Economic growth jumped from 1.8% in 2005 to 3% in 2006 and employment rates reached 66% - close to the Lisbon target of 70%.
The report, however, underlines that "not all member states have undertaken reforms with equal determination" and that reforms in some areas, such as opening up energy and services markets and tackling labour market segmentation, have lagged behind.
It suggests that governments should continue on the same path they have been following so far but with a special focus on a few "high-impact actions", including:
- Connecting at least 30% of the EU population and all schools to high-speed internet by 2010;
- improving basic learning skills, such as reading; setting targets to reduce early-school leaving; and; adapting school curricula in accordance with constant monitoring of companies' skills requirements;
- increasing availability and affordability of quality childcare;
- adopting the Commission's "blue card" proposal for a skills-based immigration policy (EurActiv 24/10/07);
- fostering SME growth by pushing through a comprehensive "Small Business Act", aimed at cutting red tape, increasing SMEs' access to European programmes and public procurement, and reducing barriers to cross-border activity through the creation of a European small company statute (EurActiv 15/05/07).

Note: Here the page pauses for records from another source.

Definition with_router (answer : Z -> list string -> option (list Z))
  (r : Remote) : Remote :=
  mkRemote (fun _ => answer) (factory_getPool r)
           (pool_token0 r) (pool_token1 r) (pool_slot0_tick r)
           (erc20_symbol r) (erc20_name r) (erc20_decimals r) (https_get r).

(** Liquidity on the direct pair and through BUSD. *)
Definition direct_and_busd_market : Remote :=
  cake_metadata (with_router
    (fun amountIn path =>
       match path with
       | [_; _] => Some [amountIn; 2 * amountIn]
       | [_; hop; _] =>
           if hop === BUSD then Some [amountIn; 3 * amountIn; 7 * amountIn]
           else None
       | _ => None
       end) silent).

(** Liquidity through BUSD and through USDC only. *)
Definition stable_hops_market : Remote :=
  cake_metadata (with_router
    (fun amountIn path =>
       match path with
       | [_; hop; _] =>
           if hop === BUSD then Some [amountIn; 3 * amountIn; 7 * amountIn]
           else if hop === USDC then Some [amountIn; 4 * amountIn; 9 * amountIn]
           else None
       | _ => None
       end) silent).

Definition POOL_500_RAW : string := "0x36696169c63e42cd08ce11f5deebbcebae652050".
Definition POOL_500 : string := "0x36696169C63e42cd08ce11f5deeBbCeBae652050".
Definition POOL_2500 : string := "0x172fcD41E0913e95784454622d1c3724f546f849".

(** V3 pools for every pair at the fees 500 and 2500, none elsewhere;
    [token0] is USDT and [token1] is WBNB in both. *)
Definition v3_market : Remote :=
  mkRemote (fun _ _ _ => None)
           (fun _ _ _ fee =>
              if fee =? 500 then Some POOL_500_RAW
              else if fee =? 2500 then Some POOL_2500
              else Some ZeroAddress)
           (fun _ _ => Some USDT) (fun _ _ => Some WBNB)
           (fun _ pool => if pool === POOL_500 then Some (-63770) else Some (-63000))
           (fun _ _ => Some "Cake") (fun _ _ => Some "PancakeSwap Token")
           (fun _ _ => Some 18)
           (fun _ _ => HttpError).

(** A pool at fee 100 whose [slot0()] is rejected, a sound one at 500. *)
Definition broken_pool_market : Remote :=
  mkRemote (fun _ _ _ => None)
           (fun _ _ _ fee =>
              if fee =? 100 then Some POOL_2500
              else if fee =? 500 then Some POOL_500_RAW
              else Some ZeroAddress)
           (fun _ _ => Some USDT) (fun _ _ => Some WBNB)
           (fun _ pool => if pool === POOL_500 then Some (-63770) else None)
           (fun _ _ => Some "Cake") (fun _ _ => Some "PancakeSwap Token")
           (fun _ _ => Some 18)
           (fun _ _ => HttpError).

(** Pools registered under the fee values 5 and 25. *)
Definition small_fee_market : Remote :=
  mkRemote (fun _ _ _ => None)
           (fun _ _ _ fee =>
              if fee =? 5 then Some POOL_500
              else if fee =? 25 then Some POOL_2500
              else Some ZeroAddress)
           (fun _ _ => Some USDT) (fun _ _ => Some WBNB)
           (fun _ _ => Some (-63770))
           (fun _ _ => Some "Cake") (fun _ _ => Some "PancakeSwap Token")
           (fun _ _ => Some 18)
           (fun _ _ => HttpError).

(** Nothing on chain; the aggregator answers with status 200. *)
Definition aggregator_only : Remote :=
  mkRemote (fun _ _ _ => None) (fun _ _ _ _ => Some ZeroAddress)
           (fun _ _ => None) (fun _ _ => None) (fun _ _ => None)
           (fun _ _ => Some "Cake") (fun _ _ => Some "PancakeSwap Token")
           (fun _ _ => Some 18)
           (fun _ _ => HttpResponse 200 "(body)").

(** A token whose contract has no [decimals()]. *)
Definition no_decimals_market : Remote :=
  mkRemote (fun _ amountIn path =>
              match path with
              | [_; _] => Some [amountIn; 2 * amountIn]
              | _ => None
              end)
           (fun _ _ _ _ => None)
           (fun _ _ => None) (fun _ _ => None) (fun _ _ => None)
           (fun _ _ => Some "TKN") (fun _ _ => Some "Token")
           (fun _ _ => None)
           (fun _ _ => HttpError).

(** Two pair records: the one of greater liquidity lacks [quoteToken]. *)
Definition deep_pair : Pair :=
  mkPair (Some (mkLiquidity (Some (1000 # 1)%Q))) (Some "0.5") (Some "300")
         None (Some "pancakeswap").

Definition shallow_pair : Pair :=
  mkPair (Some (mkLiquidity (Some (10 # 1)%Q))) (Some "0.4") (Some "290")
         (Some (mkQuoteToken (Some "WBNB") (Some "Wrapped BNB")))
         (Some "biswap").

Definition answer_of (pairs : list Pair) : option Json :=
  Some (Some (mkBody (Some pairs))).

End Sample.

(* ================================================================== *)
(** * The drivers (lines 905-937)                                      *)
(* ================================================================== *)

(** [{ price, version }] *)
Record PriceSummary : Type := mkSummary {
  s_price : option string;
  s_version : option string
}.

(** [{ symbol, bnb, usdt }], the value of [checkPrices]. *)
Record PriceReport : Type := mkReport {
  r_symbol : string;
  r_bnb : PriceSummary;
  r_usdt : PriceSummary
}.

Section Drivers.

Variable rt : Runtime.
Variable net : Remote.

(** [checkPrices] (lines 910-926) *)
Definition checkPrices (tokenAddress : string) : M PriceReport :=
  info <- getTokenInfo net tokenAddress ;;
  bnbResult <- getTokenPrice rt net tokenAddress "bnb" true ;;
  usdtResult <- getTokenPrice rt net tokenAddress "usdt" true ;;
  ret (mkReport (t_symbol info)
                (mkSummary (q_price bnbResult) (q_version bnbResult))
                (mkSummary (q_price usdtResult) (q_version usdtResult))).

(** [runTests] (lines 929-935), called when the module loads. *)
Definition runTests : M unit :=
  _ <- checkPrices CAKE ;;
  _ <- checkPrices UGO ;;
  ret tt.

End Drivers.

(* ================================================================== *)
(** * The first program (lines 1-418)                                  *)
(* ================================================================== *)

(** [src/index.js] holds two programs.  The first one asks the V3 quoter
    contract for a quote where the second reads pool state, and its
    [getPriceDexScreener] logs the native price without reading
    [quoteToken]; [fetchAPI], [getTokenInfo] and [checkPathLiquidityV2]
    are the same text in both.  The two functions that differ are modelled
    here. *)
Module FirstProgram.

(** [quoterContract.quoteExactInputSingle(tokenIn, tokenOut, fee, amountIn,
    sqrtPriceLimitX96)] *)
Inductive QuoterCall : Type :=
| QuoteExactInputSingle (tokenIn tokenOut : string)
                        (fee amountIn sqrtPriceLimitX96 : Z).

(** The quoter's answer, which may depend on the quotes asked before;
    [None] is a rejected call. *)
Definition Quoter : Type :=
  list QuoterCall -> string -> string -> Z -> Z -> Z -> option Z.

Definition feeTiers : list Z := [100; 500; 2500; 10000].

Section Quoted.

Variable rt : Runtime.
Variable quoter : Quoter.

(** [for (const fee of feeTiers)] of [tryGetPriceV3] (lines 191-216).
    The whole turn stands in a [try] whose [catch] logs and continues, so
    a refusal of [parseUnits] and a rejected quote both move to the next
    fee; the first answered quote is returned, printed with 18
    decimals. *)
Fixpoint quoteFeeTiers (tokenIn tokenOut : string) (decimalsIn : Z)
  (fees : list Z) (h : list QuoterCall) : option string * list QuoterCall :=
  match fees with
  | [] => (None, h)
  | fee :: rest =>
      match parseUnits rt "1" decimalsIn with
      | None => quoteFeeTiers tokenIn tokenOut decimalsIn rest h
      | Some amountIn =>
          let sqrtPriceLimitX96 := 0 in
          let h' := h ++ [QuoteExactInputSingle tokenIn tokenOut fee amountIn
                                                sqrtPriceLimitX96] in
          match quoter h tokenIn tokenOut fee amountIn sqrtPriceLimitX96 with
          | Some amountOut => (Some (formatUnits rt amountOut 18), h')
          | None => quoteFeeTiers tokenIn tokenOut decimalsIn rest h'
          end
      end
  end.

Definition tryGetPriceV3 (tokenIn tokenOut : string) (decimalsIn : Z)
  (h : list QuoterCall) : option string * list QuoterCall :=
  quoteFeeTiers tokenIn tokenOut decimalsIn feeTiers h.

End Quoted.

Section Aggregator.

Variable rt : Runtime.
Variable net : Remote.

- encouraging innovation by agreeing on an integrated patent jurisdiction and a single affordable patent;
- facilitating the exchange of researchers with the introduction of a "researcher passport"; and;
- completing the internal market for energy, including setting mandatory energy reduction targets for government buildings and systematically including energy efficiency as the one of the award criteria for public procurement.